Bermudian insurance and reinsurance group Aspen Insurance Holdings Limited grew its book at the January 2018 renewals, with CEO Chris O’Kane saying it was the first quarter in the firms history when it underwrote more than $1 billion of premium, but a significant proportion was actually ceded to retrocession and third-party capital it appears.
Aspen, like so many others of the Bermudian players, has taken advantage of the improved rate environment to grow its book in the first-quarter of 2018.
But also like so many other insurance and reinsurance firms, while rates were improved they weren’t improved enough for Aspen to want to hold onto all of the risk itself, hence the company leveraged the appetite of retrocession partners, as well as third-party investors through its Aspen Capital Markets division to offload a significant proportion of the risk.
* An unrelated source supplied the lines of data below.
(* ===== verification/SnapshotLayout.v ===== *)
(** A snapshot file holds its sections: what [create] lays out is what [open]
    finds, byte range by byte range.

    [image] is the content of a snapshot as lists; [image_wf] says what the
    checks of [open] ask of it; [shows] says that the readers of an opened
    snapshot return it. *)
From Stdlib Require Import NArith Lia.
From Stdlib Require Import Strings.Byte.
From stdpp Require Import sorting base gmap list strings option list_monad.
From S2P Require Import Prelude Ord Terms Bytes Query QueryFacts QueryOrder Spec Index Kernel Frames.
From S2P Require Import VmProjection Worlds WorldFacts Codec FileStore MmapFormat StackVm VmEpochs.
From S2P Require Import SnapshotFormat SnapshotFormatFacts MmapSnapshot.

Local Open Scope string_scope.
Local Open Scope nat_scope.
Local Open Scope list_scope.

#[local] Opaque Nat.div Nat.modulo u32_bytes u64_bytes le_bytes.

Lemma length_MAGIC : length MAGIC = 8.
Proof. reflexivity. Qed.
#[export] Hint Rewrite length_MAGIC : snap.

(** ** The layout *)

Lemma align_eight_pad bytes : ∃ n, align_eight bytes = bytes ++ replicate n x00.
Proof.
  unfold align_eight. generalize 8. intros fuel. revert bytes.
  induction fuel as [|fuel IH]; intros bytes; cbn [align_loop]; [exists 0; by rewrite app_nil_r|].
  destruct (_ =? 0); [exists 0; by rewrite app_nil_r|].
  destruct (IH (bytes ++ [x00])) as [n ->]. exists (S n). by rewrite <- (assoc_L (++)).
Qed.
(** The order of entries is the order of their prefixes. *)
Lemma entry_prefix_mono len x y : key_le x y → ord_le (entry_prefix len x) (entry_prefix len y).
Proof.
  destruct x as [a b c i], y as [a' b' c' i']. unfold key_le, entry_key, ord_le, entry_prefix.
  cbn [ie_first ie_second ie_third]. rewrite !prod_cmp. unfold cmp at 4, list_ord.
  destruct len as [|[|[|[|len]]]]; cbn [take list_cmp]; try done;
    generalize (cmp a a'), (cmp b b'), (cmp c c'); intros [] [] []; done.
Qed.

Lemma compare_succ a k : cmp a (k + 1)%N = Lt ↔ cmp a k ≠ Gt.
Proof. unfold cmp, N_ord. rewrite N.compare_lt_iff, N.compare_gt_iff. lia. Qed.

Lemma compare_succ_eq a k : cmp a (k + 1)%N = Eq ↔ a = (k + 1)%N.
Proof. by rewrite cmp_eq. Qed.

(** Adding one to the last word of a key bounds the entries of the key. *)
Lemma entry_prefix_next len key k e :
  0 < len ≤ 3 → length key = 3 → key !! (len - 1) = Some k →
  cmp (entry_prefix len e) (take len (<[len - 1 := (k + 1)%N]> key)) = Lt ↔
  cmp (entry_prefix len e) (take len key) ≠ Gt.
Proof.
  intros Hlen Hkey Hk. destruct key as [|x [|y [|z []]]]; try done.
  destruct e as [a b c i]. unfold entry_prefix. unfold cmp at 1, cmp at 1, list_ord.
  destruct len as [|[|[|[|len]]]]; try lia; injection Hk as ->;
    cbn [take list_cmp insert list_insert Nat.sub ie_first ie_second ie_third].
  - pose proof (compare_succ a k). destruct (cmp a (k + 1)%N), (cmp a k); naive_solver.
  - pose proof (compare_succ b k). destruct (cmp a x), (cmp b (k + 1)%N), (cmp b k); naive_solver.
  - pose proof (compare_succ c k).
    destruct (cmp a x), (cmp b y), (cmp c (k + 1)%N), (cmp c k); naive_solver.
Qed.

Lemma filter_none {A} (Q : A → Prop) `{!∀ x, Decision (Q x)} (l : list A) :
  (∀ x, x ∈ l → ¬ Q x) → filter Q l = [].
Proof.
  induction l as [|x l IH]; intros Hl; [done|]. rewrite filter_cons, decide_False by (apply Hl; by left).
  apply IH. intros. apply Hl. by right.
Qed.

Lemma filter_all {A} (Q : A → Prop) `{!∀ x, Decision (Q x)} (l : list A) :
  (∀ x, x ∈ l → Q x) → filter Q l = l.
Proof.
  induction l as [|x l IH]; intros Hl; [done|]. rewrite filter_cons, decide_True by (apply Hl; by left).
  f_equal. apply IH. intros. apply Hl. by right.
Qed.

(** ** Binary search *)

Section search.
Context (s : MmapVmSnapshot) (sec : nat) (l : list IndexEntry).
Context (Hentry : ∀ i e, l !! i = Some e → index_entry s sec i = Ok e).
Context (Hsorted : StronglySorted key_le l).

Lemma sorted_lookup i j x y : l !! i = Some x → l !! j = Some y → i < j → key_le x y.
Proof.
  intros Hi Hj Hij. rewrite <- (take_drop_middle l j y Hj) in Hsorted.
  eapply StronglySorted_app_1_elem_of in Hsorted; [exact Hsorted| |by left].
  apply list_elem_of_lookup. exists i. by rewrite lookup_take_lt.
Qed.

(** [k] separates the entries below the key from the others. *)
Definition separates (len : nat) (key : list N) (k : nat) : Prop :=
  (∀ i e, l !! i = Some e → i < k → cmp (entry_prefix len e) (take len key) = Lt) ∧
  (∀ i e, l !! i = Some e → k ≤ i → cmp (entry_prefix len e) (take len key) ≠ Lt).

Lemma below_closed len key i j x y :
  l !! i = Some x → l !! j = Some y → i ≤ j →
  cmp (entry_prefix len y) (take len key) = Lt → cmp (entry_prefix len x) (take len key) = Lt.
Proof.
  intros Hi Hj Hij Hy. destruct (decide (i = j)) as [->|]; [congruence|].
  pose proof (entry_prefix_mono len _ _ (sorted_lookup i j x y Hi Hj ltac:(lia))) as Hle.
  unfold ord_le in Hle. destruct (cmp (entry_prefix len x) (entry_prefix len y)) eqn:E; [|by eapply cmp_trans|done].
  apply cmp_eq in E. by rewrite E.
Qed.

Lemma lower_bound_loop_spec fuel len key low high :
  low ≤ high ≤ length l → high - low ≤ fuel →
  (∀ i e, l !! i = Some e → i < low → cmp (entry_prefix len e) (take len key) = Lt) →
  (∀ i e, l !! i = Some e → high ≤ i → cmp (entry_prefix len e) (take len key) ≠ Lt) →
  ∃ k, lower_bound_loop fuel s sec key len low high = Some k ∧ k ≤ length l ∧ separates len key k.
Proof.
  revert low high. induction fuel as [|fuel IH]; intros low high Hlh Hf H1 H2; cbn [lower_bound_loop].
  - rewrite (proj2 (Nat.ltb_ge _ _)) by lia. exists low. split_and!; [done|lia|]. split; [done|].
    intros i e Hi Hle. apply (H2 i e Hi). lia.
  - destruct (low <? high) eqn:E; [apply Nat.ltb_lt in E|apply Nat.ltb_ge in E].
    2:{ exists low. split_and!; [done|lia|]. split; [done|]. intros i e Hi Hle. apply (H2 i e Hi). lia. }
    pose proof (Nat.div_lt (high - low) 2 ltac:(lia) ltac:(lia)).
    set (middle := low + (high - low) / 2).
    destruct (lookup_lt_is_Some_2 l middle) as [e He]; [lia|]. rewrite (Hentry _ _ He).
    fold (entry_prefix len e). destruct (cmp (entry_prefix len e) (take len key)) eqn:Hc.
    + apply IH; [lia|lia|done|]. intros i x Hi Hle Hx.
      by rewrite (below_closed len key middle i e x He Hi Hle Hx) in Hc.
    + apply IH; [lia|lia| |done]. intros i x Hi Hlt.
      apply (below_closed len key i middle x e Hi He); [lia|done].
    + apply IH; [lia|lia|done|]. intros i x Hi Hle Hx.
      by rewrite (below_closed len key middle i e x He Hi Hle Hx) in Hc.
Qed.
Aspen CEO O’Kane commented on the first-quarter results, saying, “The first quarter of 2018 was the first in Aspen’s history in which we wrote more than a billion dollars of premium. Our strong results include gross written premium growth across both Aspen Re and Aspen Insurance as a result of our targeted growth strategy.”
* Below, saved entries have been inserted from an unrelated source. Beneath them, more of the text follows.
(* ===== verification/SnapshotBuild.v ===== *)
(** The sections that [create] writes are those of an image that represents the
    history of the world: sorted tables, one chain of records per slot, the
    active records in record order, and sorted indexes. *)
From Stdlib Require Import NArith Lia.
From Stdlib Require Import Strings.Byte.
From stdpp Require Import sorting base gmap list strings fin_maps option list_monad.
From S2P Require Import Prelude Ord Terms Bytes Query QueryFacts QueryOrder Spec Index Kernel Frames.
From S2P Require Import VmProjection Worlds WorldFacts Codec FileStore MmapFormat StackVm VmEpochs.
From S2P Require Import SnapshotFormat SnapshotFormatFacts MmapSnapshot SnapshotLayout.
From S2P Require Import SnapshotRep.

Local Open Scope string_scope.
Local Open Scope nat_scope.
Local Open Scope list_scope.

#[local] Opaque Nat.div Nat.modulo u32_bytes u64_bytes le_bytes.

(** ** Lists *)

(** Permutations with the same keys are equal when keys are unique. *)
Lemma fmap_perm_eq {A B} (f : A → B) l1 l2 :
  l1 ≡ₚ l2 → f <$> l1 = f <$> l2 → NoDup (f <$> l2) → l1 = l2.
Proof.
  intros Hp Hf Hnd. apply list_eq. intros i.
  assert (f <$> l1 !! i = f <$> l2 !! i) as Hi by (by rewrite <- !list_lookup_fmap, Hf).
  destruct (l1 !! i) as [x|] eqn:E1, (l2 !! i) as [y|] eqn:E2; try done. injection Hi as Hxy.
  assert (x ∈ l2) as Hx by (rewrite <- Hp; by eapply list_elem_of_lookup_2).
  apply list_elem_of_lookup in Hx as [j Hj].
  assert (i = j) as ->; [|congruence].
  apply (NoDup_lookup (f <$> l2) i j (f x)); [done|..].
  - by rewrite list_lookup_fmap, E2, Hxy.
  - by rewrite list_lookup_fmap, Hj.
Qed.

Instance first_le_total : Total first_le.
Proof. intros x y. unfold first_le. lia. Qed.
Instance first_le_trans : Transitive first_le.
Proof. intros x y z. unfold first_le. lia. Qed.
Instance entry_le_total : Total entry_le.
Proof. intros x y. unfold entry_le. apply total, _. Qed.
Instance entry_le_trans : Transitive entry_le.
Proof. intros x y z. unfold entry_le. by etrans. Qed.

Lemma Forall2_StronglySorted {A B C} (R : A → A → Prop) (S : A → B → Prop) (g : B → C) (T : C → C → Prop) l k :
  StronglySorted R l → Forall2 S l k →
  (∀ x x' y y', S x y → S x' y' → R x x' → T (g y) (g y')) → StronglySorted T (g <$> k).
Proof.
  intros Hs Hf HT. revert k Hf. induction Hs as [|x l Hs IH Hall]; intros k Hf.
  - apply Forall2_nil_inv_l in Hf as ->. constructor.
  - apply Forall2_cons_inv_l in Hf as (y & k' & Hy & Hf & ->). rewrite fmap_cons. constructor; [by apply IH|].
    apply Forall_fmap. clear IH Hs. induction Hf as [|x' y' l k' Hy' _ IH]; [constructor|].
    apply Forall_cons in Hall as [Hx Hall]. constructor; [by eapply HT|]. by apply IH.
Qed.

Lemma cmp_then_not_gt c d : cmp_then c d ≠ Gt ↔ c = Lt ∨ (c = Eq ∧ d ≠ Gt).
Proof. destruct c; naive_solver. Qed.

Lemma entry_ok_of sec x r : record_ok r → u32_ok x → entry_ok (index_entry_of sec x r).
Proof.
  intros [_ _ _ H1 H2 H3] Hx. assert (u64_ok (mr_predicate r)) as H2'
    by (unfold u32_ok, u64_ok, u32_modulus, u64_modulus in *; lia).
  unfold index_entry_of. repeat case_decide; by split.
Qed.

(** A definition of a stack is an event of the history. *)
Lemma stack_elem evs s i f : (i, f) ∈ stack evs s → evs !! i = Some (EvDefine s f).
Proof.
  remember (stack evs s) as l eqn:Hl. revert evs Hl. induction l as [|[j g] l IH]; intros evs Hl Hin;
    [by apply elem_of_nil in Hin|].
  destruct (stack_cons evs s j g l (eq_sym Hl)) as (Hj & Hev & Htl).
  apply elem_of_cons in Hin as [[= -> ->]|Hin]; [done|].
  pose proof (IH _ Htl Hin) as Hi. pose proof (lookup_lt_Some _ _ _ Hi) as Hlt.
  rewrite length_take in Hlt. by rewrite lookup_take_lt in Hi by lia.
Qed.

Lemma stack_ids_NoDup evs s : NoDup (stack evs s).*1.
Proof.
  remember (stack evs s) as l eqn:Hl. revert evs Hl. induction l as [|[j g] l IH]; intros evs Hl; [constructor|].
  destruct (stack_cons evs s j g l (eq_sym Hl)) as (Hj & _ & Htl). csimpl. constructor; [|by eapply IH].
  intros ([i f] & -> & Hin)%list_elem_of_fmap. rewrite Htl in Hin. apply stack_elem, lookup_lt_Some in Hin.
  rewrite length_take in Hin. simpl in Hin. lia.
Qed.

Lemma sum_list_with_perm {A} (f : A → nat) l k : l ≡ₚ k → sum_list_with f l = sum_list_with f k.
Proof. by intros ->. Qed.

(** Distinct numbers below a bound are no more than the bound. *)
Lemma NoDup_below (l : list nat) n : NoDup l → (∀ i, i ∈ l → i < n) → length l ≤ n.
Proof.
  intros Hnd Hl. rewrite <- (length_seq n 0). apply submseteq_length, NoDup_submseteq; [done|].
  intros i Hi. apply elem_of_seq. specialize (Hl i Hi). lia.
Qed.

(** A history keeps at most one definition for each of its events. *)
Lemma definitions_rep_size m evs :
  definitions_rep m evs → length (kv ← map_to_list m; kv.2) ≤ length evs.
Proof.
  intros Hm. assert (∀ s l e, m !! s = Some l → e ∈ l → evs !! pf_record_id e = Some (EvDefine s (pf_fact e))) as Hev.
  { intros s l e Hl He. apply stack_elem. rewrite <- (dr_stack _ _ Hm s), Hl.
    apply (list_elem_of_fmap_2 pf_top). by apply elem_of_reverse. }
  rewrite <- (length_fmap pf_record_id). apply NoDup_below.
  - assert (∀ k : list (SlotId * list ProjectedFact), NoDup k.*1 → (∀ s l, (s, l) ∈ k → m !! s = Some l) →
      NoDup (pf_record_id <$> (kv ← k; kv.2))) as Hgen.
    { induction k as [|[s l] k IH]; intros Hk Hin; [constructor|].
      apply NoDup_cons in Hk as [Hs Hk]. rewrite bind_cons, fmap_app. cbn [fst snd] in *.
      pose proof (Hin s l ltac:(by left)) as Hl. apply NoDup_app. split_and!.
      - assert (pf_record_id <$> reverse l = (stack evs s).*1) as Hids.
        { rewrite <- (dr_stack _ _ Hm s), Hl. by rewrite <- list_fmap_compose. }
        pose proof (stack_ids_NoDup evs s) as Hnd. rewrite <- Hids in Hnd. by rewrite reverse_Permutation in Hnd.
      - intros i (e & -> & He)%list_elem_of_fmap (e' & Hid & ([s' l'] & He' & Hk')%list_elem_of_bind)%list_elem_of_fmap.
        pose proof (Hev s l e Hl He) as H1.
        pose proof (Hev s' l' e' (Hin s' l' ltac:(by right)) He') as H2. rewrite Hid, H2 in H1.
        injection H1 as -> _. apply Hs, list_elem_of_fmap. by exists (s, l').
      - apply IH; [done|]. intros. apply Hin. by right. }
    apply Hgen; [apply NoDup_fst_map_to_list|]. intros s l. apply elem_of_map_to_list.
  - intros i (e & -> & ([s l] & He & Hl%elem_of_map_to_list)%list_elem_of_bind)%list_elem_of_fmap.
    by eapply lookup_lt_Some, Hev.
Qed.

(** ** Tables and tokens *)

Lemma ord_sort_strict l : NoDup l → strictly_sorted (ord_sort l).
Proof.
  intros Hnd. assert (StronglySorted ord_le (ord_sort l)) as Hs by (apply StronglySorted_merge_sort; apply _).
  assert (NoDup (ord_sort l)) as Hnd' by (by rewrite ord_sort_Permutation).
  unfold strictly_sorted. induction Hs as [|x k Hs IH Hall]; [constructor|].
  apply NoDup_cons in Hnd' as [Hx Hnd']. constructor; [by apply IH|].
  apply Forall_forall. intros y Hy. apply (proj1 (Forall_forall _ _) Hall) in Hy as Hle. unfold ord_le in Hle.
  destruct (cmp x y) eqn:E; [|done|done]. apply cmp_eq in E. by subst.
Qed.

Lemma elem_of_btree_strings l v : v ∈ btree_strings l ↔ v ∈ l.
Proof. unfold btree_strings. by rewrite elem_of_ord_sort, elem_of_elements, elem_of_list_to_set. Qed.

Lemma btree_strings_strict l : strictly_sorted (btree_strings l).
Proof. apply ord_sort_strict, NoDup_elements. Qed.

Lemma token_map_fst (names : list string) : (imap (λ i value, (value, as_u32 i)) names).*1 = names.
Proof. rewrite fmap_imap. etrans; [apply (imap_const id)|apply list_fmap_id]. Qed.

Lemma token_map_Some names v t :
  NoDup names → u32_ok (N.of_nat (length names)) →
  token_map names !! v = Some t ↔ names !! N.to_nat t = Some v ∧ u32_ok t.
Proof.
  intros Hnd Hu. unfold token_map. rewrite <- elem_of_list_to_map by (by rewrite token_map_fst).
  rewrite elem_of_lookup_imap. unfold u32_ok in *. split.
  - intros (i & w & [= -> ->] & Hi). pose proof (lookup_lt_Some _ _ _ Hi).
    rewrite as_u32_exact by (unfold u32_ok; lia). rewrite Nat2N.id. split; [done|lia].
  - intros [Hi _]. exists (N.to_nat t), v. split; [|done]. pose proof (lookup_lt_Some _ _ _ Hi).
    rewrite as_u32_exact by (unfold u32_ok; lia). by rewrite N2Nat.id.
Qed.

(** ** Records *)

Section records.
Context (im : image) (Hsm : image_small im) (predicates literals : gmap string N).
Context (Hpred : ∀ v t, predicates !! v = Some t → im_predicates im !! N.to_nat t = Some v ∧ u32_ok t).
Context (Hlit : ∀ v t, literals !! v = Some t → im_literals im !! N.to_nat t = Some v ∧ u32_ok t).

Lemma atom_cell_shows a c :
  atom_cell a literals = Ok c → cell_shows im c a ∧ u64_ok c ∧ cell_in im c.
Proof.
  assert (VM_LITERAL_BASE = 2 ^ 63)%N as Hb by done. unfold u64_ok, u64_modulus, cell_in.
  destruct a as [[v]|[l]]; cbn [atom_cell cell_shows entity_value literal_str].
  - destruct (N.ltb_spec v VM_LITERAL_BASE) as [H|H]; [|done]. intros [= <-]. split_and!; [done|done|lia|lia].
  - destruct (literals !! l) as [t|] eqn:Ht; cbn [ok_or outcome_bind]; [|done]. intros [= <-].
    apply Hlit in Ht as [Ht Hu]. unfold u32_ok, u32_modulus in Hu. pose proof (lookup_lt_Some _ _ _ Ht).
    split_and!; [|lia|lia]. exists (N.to_nat t). by rewrite N2Nat.id.
Qed.

Definition built (records : list MappedRecord) : Prop :=
  ∀ i r, records !! i = Some r → record_in im i r.

(** The record of a fact. *)
Definition fact_record (x : N) (e : ProjectedFact) : Prop :=
  x ≠ NONE ∧ ∃ r, im_records im !! N.to_nat x = Some r ∧
    original_id r = usize_of (pf_record_id e) ∧ record_shows im r (pf_slot e) (pf_fact e).

Lemma push_record_mono token st e st' :
  push_record predicates literals token st e = Ok st' → ∃ r, st'.1 = st.1 ++ [r].
Proof.
  destruct st as [records previous]. unfold push_record.
  intros (c1 & _ & (c2 & _ & (c3 & _ & [= <-])%outcome_bind_ok)%outcome_bind_ok)%outcome_bind_ok. by eexists.
Qed.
In the quarter, Aspen underwrote almost $1.12 billion of premiums across its business, an increase of 11.9% compared with Q1 2017.
In insurance, gross written premiums of $493.3 million was up 14% compared with the prior year. While in reinsurance, gross written premiums of $623.5 million was up 10.3% on Q1 2017, with growth in property catastrophe risks driven by rate improvements Aspen found at the renewals.
In fact it was in property catastrophe reinsurance and specialty reinsurance that much of the growth was seen, but a decent share of the catastrophe risk growth has now been ceded on, to retrocession partners and third-party capital.
Looking at Aspen’s overall premiums written to ceded, the proportion ceded out increased significantly this year. This is due to a de-consolidation of the Aspen Capital Markets unit, which will now be reported on as any other third-party source of reinsurance would be.
In Q1 2017, Aspen ceded roughly 31% of its gross premiums written, but in Q1 2018 while the amount of gross premiums written increased by almost 12%, the amount ceded rose to over 43%, reflecting the significant use of retrocession and the ceding of risk to the Aspen Capital Markets unit vehicles in the quarter.
This would be aligned with other reinsurers, such as Renaissance Re which ceded more risks to third-party capital in the first-quarter, after writing more catastrophe business.
The same has been seen at other re/insurers in the current results season, as companies took advantage of rates that were improved at the renewals so far in 2018, but perhaps felt the rates were still not sufficient to warrant holding much of the risk on their own paper.
Aspen has returned to the catastrophe bond market for the first time since 2007 this year, with its $225 million Kendall Re Ltd. transaction. It’s likely this has helped the re/insurer to moderate the impact of underwriting more catastrophe premiums on the exposure of its overall book.
Similarly, Aspen, like others, is utilising its capital markets unit as a way to manage its own exposure, while putting its underwriting expertise to work in areas of the market where its own capital and balance-sheet is no longer the most efficient home for the risk.
This trend, of re/insurers writing more business when rates are attractive enough, but more and more of the peak catastrophe exposures flowing through to third-party capital and sources of retrocession, is one that has been accelerating along with the increasing pressure they have faced in the market.
At the all-important Florida reinsurance renewals in June, we’re likely to see traditional reinsurers deploying even more third-party capital, as they look to maintain a share in that market and not relinquish their stakes in the county to dedicated ILS fund managers and collateralized vehicles.
Aspen is also considered up for sale, or at least considering its options. The use of third-party capital and retro judiciously to control exposures at a time when the book could be under intense scrutiny, could also be a sound part of its sale process strategy.